▸ **Stored data**
Definition get_info : RtspRequest := content_type_bplist (new_request Get (lit "/info")).
Definition options : RtspRequest := new_request Options (lit "*").
Definition announce (uri : text) (body : list Z) : RtspRequest :=
  with_body body (with_header (lit "Content-Type") (lit "application/sdp") (new_request Announce uri)).
Definition setup (uri : text) (body : list Z) : RtspRequest :=
  with_body body (content_type_bplist (new_request Setup uri)).
Definition record (uri : text) : RtspRequest :=
  with_header (lit "X-Apple-ProtocolVersion") (lit "1") (new_request Record_ uri).
Definition teardown (uri : text) : RtspRequest := new_request Teardown uri.
Definition flush (uri : text) : RtspRequest := new_request Flush uri.
Definition flush_with_info (uri : text) (seq rtptime : Z) : RtspRequest :=
  with_header (lit "RTP-Info") (rtp_info seq rtptime) (new_request Flush uri).
Definition set_parameter (uri : text) (body : list Z) : RtspRequest :=
  with_body body (content_type_bplist (new_request SetParameter uri)).
Definition set_parameter_text (uri : text) (body : list Z) : RtspRequest :=
  with_body body
    (with_header (lit "Content-Type") (lit "text/parameters") (new_request SetParameter uri)).
Definition setpeers (body : list Z) : RtspRequest :=
  with_body body (content_type_bplist (new_request SetPeers (lit "/peer-list-changed"))).
Definition record_with_info (uri : text) (seq rtptime : Z) : RtspRequest :=
  with_header (lit "RTP-Info") (rtp_info seq rtptime)
    (with_header (lit "Range") (lit "npt=0-") (record uri)).
Definition pair_setup (body : list Z) (device_id : text) (hkp : Z) : RtspRequest :=
  with_body body
    (with_header (lit "User-Agent") (lit "AirPlay/745.83")
    (with_header (lit "Active-Remote") (lit "1234567890")
    (with_header (lit "DACP-ID") (filter (fun c => c <> 58) device_id)
    (with_header (lit "X-Apple-HKP") (decimal hkp)
    (with_header (lit "X-Apple-Device-ID") device_id
    (octet_stream (new_request Post (lit "/pair-setup")))))))).
Definition pair_verify (body : list Z) (hkp : Z) : RtspRequest :=
  with_body body (with_header (lit "X-Apple-HKP") (decimal hkp)
    (octet_stream (new_request Post (lit "/pair-verify")))).
Definition fruit_pair_setup (body : list Z) : RtspRequest :=
  with_body body (content_type_bplist (new_request Post (lit "/pair-setup"))).
Definition fruit_pair_verify (body : list Z) : RtspRequest :=
  with_body body (octet_stream (new_request Post (lit "/pair-verify"))).
Definition fp_setup (body : list Z) : RtspRequest :=
  with_body body (octet_stream (new_request Post (lit "/fp-setup"))).
Definition feedback (uri : text) : RtspRequest :=
  content_type_bplist (new_request Post (uri ++ lit "/feedback")).
Definition options_with_challenge (challenge : text) : RtspRequest :=
  with_header (lit "Apple-Challenge") challenge (new_request Options (lit "*")).
Definition setup_raop (uri transport : text) : RtspRequest :=
  with_header (lit "Transport") transport (new_request Setup uri).

(** ** Responses *)

Inductive RtspError :=
| MissingTerminator | InvalidUtf8 | MissingStatusLine | MalformedStatusLine | NotRtsp
| InvalidStatusCode | BodyTooShort | ConnectionRefused | Crypto (e : CryptoError) | Io | Timeout
| Panicked.

Record RtspResponse := {
  status_code : Z;
  status_text : text;
  rs_headers : gmap text text;
  rs_body : option (list Z);
}.

Definition usize_max : Z := 2 ^ 64 - 1.
Definition SP : Z := 32.
Definition HEAD_END : list Z := CRLF ++ CRLF.

(** [line.splitn(3, ' ')] *)
Definition parse_status_line (line : text) : Result (Z * text) RtspError :=
  match split_once SP line with
  | None => Err MalformedStatusLine
  | Some (version, rest) =>
      if negb (starts_with (lit "RTSP/") version) then Err NotRtsp
      else
        let '(code, reason) := default (rest, []) (split_once SP rest) in
        match parse_uint u16_max code with
        | None => Err InvalidStatusCode
        | Some c => Ok (c, reason)
        end
  end.

(** The header loop; a line without a colon is skipped, a repeated key keeps the
    last value. *)
Definition add_header (m : gmap text text) (line : text) : gmap text text :=
  match split_once 58 line with
  | Some (key, value) => <[trim key := trim value]> m
  | None => m
  end.
Definition parse_headers (ls : list text) : gmap text text := fold_left add_header ls ∅.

▸ **Activity**
Take the lines above from the one containing "Definition fruit_pair_setup (body" to the one containing "Definition fp_setup (body" and retype them exactly, both ends included, with nothing added.

▸ **Answer for the task**
Definition fruit_pair_setup (body : list Z) : RtspRequest :=
  with_body body (content_type_bplist (new_request Post (lit "/pair-setup"))).
Definition fruit_pair_verify (body : list Z) : RtspRequest :=
  with_body body (octet_stream (new_request Post (lit "/pair-verify"))).
Definition fp_setup (body : list Z) : RtspRequest :=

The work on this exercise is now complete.